WASHINGTON - MAY 19: Carlos Slim, Chairman and CEO of Telmex, Telcel and America Movil, arrives at the White House for a state dinner May 19, 2010 in Washington, DC. President Barack Obama and first lady Michelle Obama are hosting Mexican President Felipe Calderon and his wife Margarita Zavala for a state dinner during their visit to the United States. (Photo by Brendan Smialowski/Getty Images) *** Local Caption *** Carlos Slim2010 Getty Images
A new American coalition made up primarily of grassroots Latino advocacy groups is demanding that George Washington University withdraw their commencement invitation to Carlos Slim Helú- the richest person in the world – because of what they describe as his “corrupt and monopolistic” business practices that help to keep millions of Mexicans in poverty.
Slim, Mexico’s controversial telecommunications tycoon billionaire, is scheduled to receive an honorary degree from GWU on May 20.
Slim – whose family fortune of about $74 billion puts him well ahead of Bill Gates and Warren Buffett on the Forbes List of billionaires – vehemently denies all allegations.
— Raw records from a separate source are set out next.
(* ===== verification/DbRecovery.v ===== *)
(** * Recovery

    [Open] of the directory that a run has left, at whatever point it stopped:
    the manifest names the tables, the replay of the segments rebuilds the
    memtables, and the database that results shows the map of the run. *)

From stdpp Require Import sorting.
From S2P Require Import Float64 Bloom BlockCache Wal MemTableClaims SkipListRefine.
From S2P Require Export DbDurable DbClaims.

(** ** The manifest *)

(** The same table; its size may have been truncated or taken from the file. *)
Definition same_table (m m' : SSTableMetadata) : Prop :=
  ID m' = ID m /\ Path m' = Path m /\ Level m' = Level m /\ SmallestKey m' = SmallestKey m /\ LargestKey m' = LargestKey m.

(** The entry as it is decoded. *)
Definition wrap_size (m : SSTableMetadata) : SSTableMetadata :=
  mkMeta (ID m) (Path m) (Level m) (u64 (SizeBytes m)) (SmallestKey m) (LargestKey m).

Lemma PutUint64_wrap z : PutUint64 (u64 z) = PutUint64 z.
Proof.
  unfold PutUint64. apply le_Z_inj; [by rewrite !length_le_bytes |]. rewrite !le_Z_le_bytes.
  change (256 ^ Z.of_nat 8) with 18446744073709551616. apply Z.mod_mod. lia.
Qed.

Lemma encode_table_wrap m : encode_table (wrap_size m) = encode_table m.
Proof. unfold encode_table, wrap_size, writeUint64. cbn [ID Path Level SizeBytes SmallestKey LargestKey]. by rewrite PutUint64_wrap. Qed.

Definition wrap_manifest (m : Manifest) : Manifest := mkManifest (NextSSTableID m) (NextWALSegmentID m) (wrap_size <$> SSTables m).

Lemma encode_payload_wrap m : encode_payload (wrap_manifest m) = encode_payload m.
Proof.
  unfold encode_payload, wrap_manifest. cbn [NextSSTableID NextWALSegmentID SSTables].
  assert (Hl : len (wrap_size <$> SSTables m) = len (SSTables m)) by (unfold len; by rewrite length_fmap).
  rewrite Hl. do 4 f_equal. rewrite <- list_fmap_compose. apply list_fmap_ext. intros i x _. apply encode_table_wrap.
Qed.

(** What the manifest must satisfy to be read back. *)
Definition storable (m : SSTableMetadata) : Prop := 0 <= ID m < u64_max /\ is_u32 (Level m).

Lemma decode_saved m data :
  Manifest.encode (Some m) = Ok data -> Forall storable (SSTables m) -> is_u64 (NextSSTableID m) -> is_u64 (NextWALSegmentID m) ->
  wf_manifest (wrap_manifest m) /\ Manifest.encode (Some (wrap_manifest m)) = Ok data.
Proof.
  intros (Hst & Hcount & Hlen & ->)%encode_Ok Hw H1 H2. rewrite encode_Ok. unfold wf_manifest. rewrite encode_payload_wrap.
  cbn [wrap_manifest NextSSTableID NextWALSegmentID SSTables].
  assert (Hl : len (wrap_size <$> SSTables m) = len (SSTables m)) by (unfold len; by rewrite length_fmap). rewrite Hl.
  split_and!; try done.
  - apply Forall_fmap. rewrite Forall_forall in Hst, Hw |- *. intros t Ht. destruct (Hst t Ht) as (S1 & S2 & S3). destruct (Hw t Ht) as [[I1 I2] I3].
    unfold compose, wf_meta, wrap_size. cbn [ID Path Level SizeBytes SmallestKey LargestKey]. split_and!; try done; [unfold is_u64; lia | apply u64_range].
  - apply Forall_fmap. eapply Forall_impl; [exact Hst |]. by intros t (S1 & S2 & S3).
Qed.

Lemma Read_saved d mf :
  saved d mf -> Forall storable (SSTables mf) -> is_u64 (NextWALSegmentID mf) ->
  exists mf', Read (open_file d manifest_path) = Ok mf' /\ Forall2 same_table (SSTables mf) (SSTables mf') /\
    next_id_safe mf' /\ is_u64 (NextSSTableID mf') /\ 0 <= NextWALSegmentID mf' <= NextWALSegmentID mf.
Proof.
  intros [[Hd Ht] | (data & m & Hd & He & Ht & Hn & Hw)] Hst Hu; unfold open_file; rewrite Hd.
  - exists emptyManifest. rewrite Ht. split; [done |]. split; [constructor |]. split; [constructor |]. unfold is_u64 in *. simpl. lia.
  - destruct (decode_saved m data He ltac:(by rewrite Ht) Hn ltac:(unfold is_u64 in *; lia)) as [Hwf He'].
    rewrite (Read_Contents data _ Hwf He').
    assert (Hsafe : exists mf', ensureSafeNextSSTableID (wrap_manifest m) = Ok mf').
    { unfold ensureSafeNextSSTableID. pose proof (max_id_spec (SSTables (wrap_manifest m))) as Hmax.
      destruct (max_id _) as [k|]; [| by eexists]. destruct (_ <=? k); [| by eexists].
      destruct Hmax as [(t & Hin & <-) _]. cbn [wrap_manifest SSTables] in Hin. apply list_elem_of_fmap in Hin as (t0 & -> & Hin).
      rewrite Ht in Hin. rewrite Forall_forall in Hst. destruct (Hst t0 Hin) as [Hi _]. cbn [ID wrap_size].
      destruct (Z.eqb_spec (ID t0) u64_max); [lia | by eexists]. }
    destruct Hsafe as (mf' & E). exists mf'. split; [done |]. destruct (ensureSafe_spec _ _ E) as (S1 & S2 & S3 & S4 & _ & S5).
    split; [| split; [done |]; split; [by apply S5 | by rewrite S3]].
    rewrite S2, <- Ht. cbn [wrap_manifest SSTables]. apply Forall2_fmap_r. apply Forall_Forall2_diag, Forall_forall. intros t _. done.
Qed.

(** ** The segments *)

Lemma strict_NoDup {A} (R : relation A) `{!Irreflexive R} (l : list A) : StronglySorted R l -> NoDup l.
Proof.
  induction 1 as [|x l _ IH Hlt]; constructor; [| done]. intros Hin. rewrite Forall_forall in Hlt.
  by apply (irreflexivity R x), Hlt.
Qed.

Definition segment (id : Z) : Segment := mkSegment id (SegmentPath id).

Lemma ListSegments_NoDup (d : fs) : NoDup (ListSegments d).
Proof.
  unfold ListSegments. rewrite merge_sort_Permutation. pose proof (NoDup_fst_map_to_list d) as Hnd.
  induction (map_to_list d) as [|[path file] l IH]; [constructor |]. rewrite fmap_cons in Hnd. apply NoDup_cons in Hnd as [Hni Hnd].
  cbn [omap list_omap]. destruct (parseSegmentID path) as [id|]; [| by apply IH]. cbn [mbind option_bind]. constructor; [| by apply IH].
  intros ([path' file'] & Hin & E)%list_elem_of_omap. destruct (parseSegmentID path'); [| done]. injection E as -> ->.
  apply Hni, list_elem_of_fmap. by exists (path, file').
Qed.

Lemma seg_le_total : Total seg_le.
Proof. intros x y. unfold seg_le. lia. Qed.

Lemma seg_le_trans : Transitive seg_le.
Proof. intros x y z. unfold seg_le. lia. Qed.

Section recovery.
Context {lz : LZ4Codec} {laws : LZ4Laws} {C : Type} `{!Cache C}.
Local Abbreviation DB := (DB C).

(** The segments of a directory without a superfluous one. *)
Lemma ListSegments_live clean (db : DB) :
  durable None clean db ->
  ListSegments (dir db) = segment <$> live_segments None db.
Proof.
  intros Hd. destruct (du_ids _ _ _ Hd) as [Hu1 Hu2].
  assert (Hmem : forall s, s ∈ ListSegments (dir db) <-> s ∈ segment <$> live_segments None db).
  { intros s. rewrite elem_of_ListSegments, list_elem_of_fmap. split.
    - intros (file & Hf & Hp). destruct (du_only _ _ _ Hd _ _ ltac:(by eexists) Hp) as [E Hin]. exists (sg_ID s). split; [| done].
      destruct s. simpl in *. by subst.
    - intros (id & -> & Hin). cbn [segment sg_Path sg_ID]. pose proof (du_u64 _ _ _ Hd) as Hu. rewrite Forall_forall in Hu.
      rewrite parse_SegmentPath by by apply Hu. unfold live_segments in Hin.
      apply elem_of_app in Hin as [Hin | Hin]; [by apply elem_of_nil in Hin |].
      apply elem_of_app in Hin as [(imm & -> & Hi)%list_elem_of_fmap | ->%list_elem_of_singleton].
      + pose proof (du_imms _ _ _ Hd) as Him. rewrite Forall_forall in Him. destruct (Him imm Hi) as (_ & _ & file & _ & _ & Hf & _). by exists file.
      + destruct (du_active _ _ _ Hd) as (_ & _ & file & _ & _ & Hf & _). by exists file. }
  assert (Hlt : forall l, StronglySorted Z.lt l -> StronglySorted seg_le (segment <$> l)).
  { intros l Hl. induction Hl as [|x l _ IH Hx]; [constructor |]. constructor; [exact IH |]. apply Forall_fmap. eapply Forall_impl; [exact Hx |].
    intros y Hy. unfold compose, seg_le. cbn [segment sg_ID]. lia. }
  apply (StronglySorted_unique_strong seg_le).
  - intros x y Hx%Hmem (id2 & -> & _)%list_elem_of_fmap. apply list_elem_of_fmap in Hx as (id1 & -> & _).
    unfold seg_le. cbn [segment sg_ID]. intros H1 H2. by replace id2 with id1 by lia.
  - apply StronglySorted_merge_sort; [apply seg_le_trans | apply seg_le_total].
  - apply Hlt, Hd.
  - apply NoDup_Permutation; [apply ListSegments_NoDup | | exact Hmem]. apply NoDup_fmap_2_strong; [intros x y _ _ He; exact (f_equal sg_ID He) |].
    apply (strict_NoDup Z.lt), Hd.
Qed.

End recovery.

(** ** Replay *)

Lemma same_version_l x y r : same_version y r = true -> same_version x y = same_version x r.
Proof.
  rewrite same_version_spec. intros [Hk Hq]. unfold same_version. by rewrite Hk, Hq.
Qed.

(** Puts into a table that has other records. *)
Lemma elem_of_list_puts puts l x :
  sorted l -> x ∈ list_puts puts l <->
    x ∈ list_puts puts [] \/ (x ∈ l /\ forall y, y ∈ list_puts puts [] -> same_version x y = false).
Proof.
  intros Hs. assert (Hsort : forall ps l, sorted l -> sorted (list_puts ps l)).
  { intros ps. induction ps as [|p ps IH]; intros k Hk; [done |]. apply IH. by apply list_put_sorted. }
  induction puts as [|r puts IH] using rev_ind; [set_solver |]. rewrite !list_puts_app. cbn [list_puts fold_left].
  fold (list_puts puts l) (list_puts puts []). rewrite !elem_of_list_put by (apply Hsort; done || constructor). rewrite IH.
  assert (Hall : (forall y, y ∈ list_put r (list_puts puts []) -> same_version x y = false) <->
    same_version x r = false /\ forall y, y ∈ list_puts puts [] -> same_version x y = false).
  { split.
    - intros H. assert (Hr : same_version x r = false) by (apply H, elem_of_list_put; [apply Hsort; constructor | by left]). split; [done |].
      intros y Hy. destruct (same_version y r) eqn:E; [by rewrite (same_version_l _ _ _ E) |].
      apply H, elem_of_list_put; [apply Hsort; constructor | by right].
    - intros [Hr H] y [-> | [Hy _]]%elem_of_list_put; [done | by apply H | apply Hsort; constructor]. }
  rewrite Hall. tauto.
Qed.

(** The numbers of a log. *)
Lemma log_max_nonneg recs m : 0 <= m -> 0 <= log_max recs m.
Proof.
  revert m. induction recs as [|r recs IH]; intros m Hm; [done |]. apply IH. unfold max_sequence. repeat case_match; lia.
Qed.

(** Records of different layers have different numbers. *)
Lemma replay_segment c file l mt l0 :
  logged c file l -> vt_repr (T := MemTable) mt l0 -> NoDup (Seq <$> l0 ++ l) ->
  exists m mt' file' l', ReplayIntoWithStats (Some file) mt = Some (Ok m, mt', Some file') /\ 0 <= m < u64_max /\
    vt_repr mt' l' /\ l' ≡ₚ l0 ++ l /\ logged true file' l.
Proof.
  intros (recs & tail & -> & Hwf & Hmax & Hl & Ht & _) Hr Hnd.
  destruct (replay_written recs mt l0 Hwf Hr) as (mt' & Hr' & E).
  eexists _, mt', _, _. split; [by apply E |]. split; [split; [by apply log_max_nonneg | done] |]. split; [exact Hr' |]. split.
  - apply NoDup_Permutation; [apply (strict_NoDup rec_lt), (vt_sorted _ _ Hr') | by eapply NoDup_fmap_1 |].
    intros x. rewrite elem_of_list_puts by apply (vt_sorted _ _ Hr). rewrite Hl, elem_of_app.
    rewrite fmap_app in Hnd. apply NoDup_app in Hnd as (_ & Hdis & _). split; [tauto |]. intros [Hx | Hx]; [right | by left].
    split; [done |]. intros y Hy. destruct (same_version x y) eqn:E'; [| done]. apply same_version_spec in E' as [_ Hq].
    exfalso. apply (Hdis (Seq x)); [by apply list_elem_of_fmap_2 |]. rewrite Hq. by apply list_elem_of_fmap_2.
  - exists recs, []. rewrite app_nil_r. split_and!; try done. by left.
Qed.

(** A segment of the directory. *)
Definition holds_log (c : bool) (d : fs) (s : Segment) (l : list record) : Prop :=
  exists file, d !! sg_Path s = Some file /\ logged c file l.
He owns the dominant telephone landline company in Mexico --Telmex-- which controls about 80 percent of the market. In addition, his America Móvil owns upwards of 70 percent of Mexico's mobile telephone market.
As recently as September of 2011, Slim told the Daily Beast that high quality of service and savvy marketing is what has given him 70 percent of the market, rather than preferential treatment from Mexican politicians he takes very good care of financially.
It would be a mistake for such a prestigious University of George Washington recognize a modern thief.
- Andres Ramírez, President The Ramirez Group
The coalition, “Dos Paises – Una Voz” or “Two Countries – One Voice,” which was launched just three months ago by the Ramirez Group, Vamos Unidos USA, Presente.org, and Mexicanos sin Fronteras, are calling on the George Washington University to rescind his Honorary Degree and cancel its invitation to the multi-billionaire.
"His empire has kept millions in poverty while he is obscenely rich, "stated Andres Ramírez, President of the Ramírez Group, based in Nevada, one of the leaders of the coalition. "We cannot ignore how Slim has made his billions, and that is why our first action is to ask George Washington University to break their ties with him immediately."
The coalition accuses Slim, who owns Mexico’s largest land line and wireless phone companies, of monopolizing telephone service in Mexico, overcharging customers billions of dollars, offering bad service and little job growth.
GWU, however, energetically rejected the idea.
“Carlos Slim has been invited to receive an honorary degree as part of the George Washington University’s commencement in recognition of his contributions to business and community development in Mexico and Latin America, and his extensive philanthropic work, which has led to improvements and investments in education, health care, employment and the fine arts, among others,” Candace Smith, a spokesperson for the University, told Fox News Latino.
But Juan José Gutiérrez, President of Vamos Unidos and co-leader of Two Countries – One Voice” with Ramírez, said on Tuesday that they have the backing of a number of university students and plan on taking action against organizations and companies that support Slim in the future.
“This isn’t a minor grievance, this is a man whose become the wealthiest man in the world at the expense of some of the poorest people in the hemisphere,” Ramírez said.
According to report by the OECD, Organization for Economic Cooperation and Development, Mexican customers of Slim’s companies were overcharged for telephone and Internet services to the tune of $13.4 billion a year from 2005 to 2009, according to the OECD and paid the highest prices for high-speed Internet among the 34 nations in the OECD.
While, the coalition vows to continue its efforts against Slim, some experts believe the real issue is with the Mexican government.
Gustavo Flores Macias, a professor at Cornell University for Latin American and Political Economy, believes the Mexican government should take more responsibility for any unfair business practices by making Cofetel, the Mexican regulatory authority, “more powerful and independent.”
“One could argue he’s doing what he’s been allowed to do, and if you’re not upholding the rule of law you’re able to get away with these things,” Flores Macias, said. “It takes two to tango.”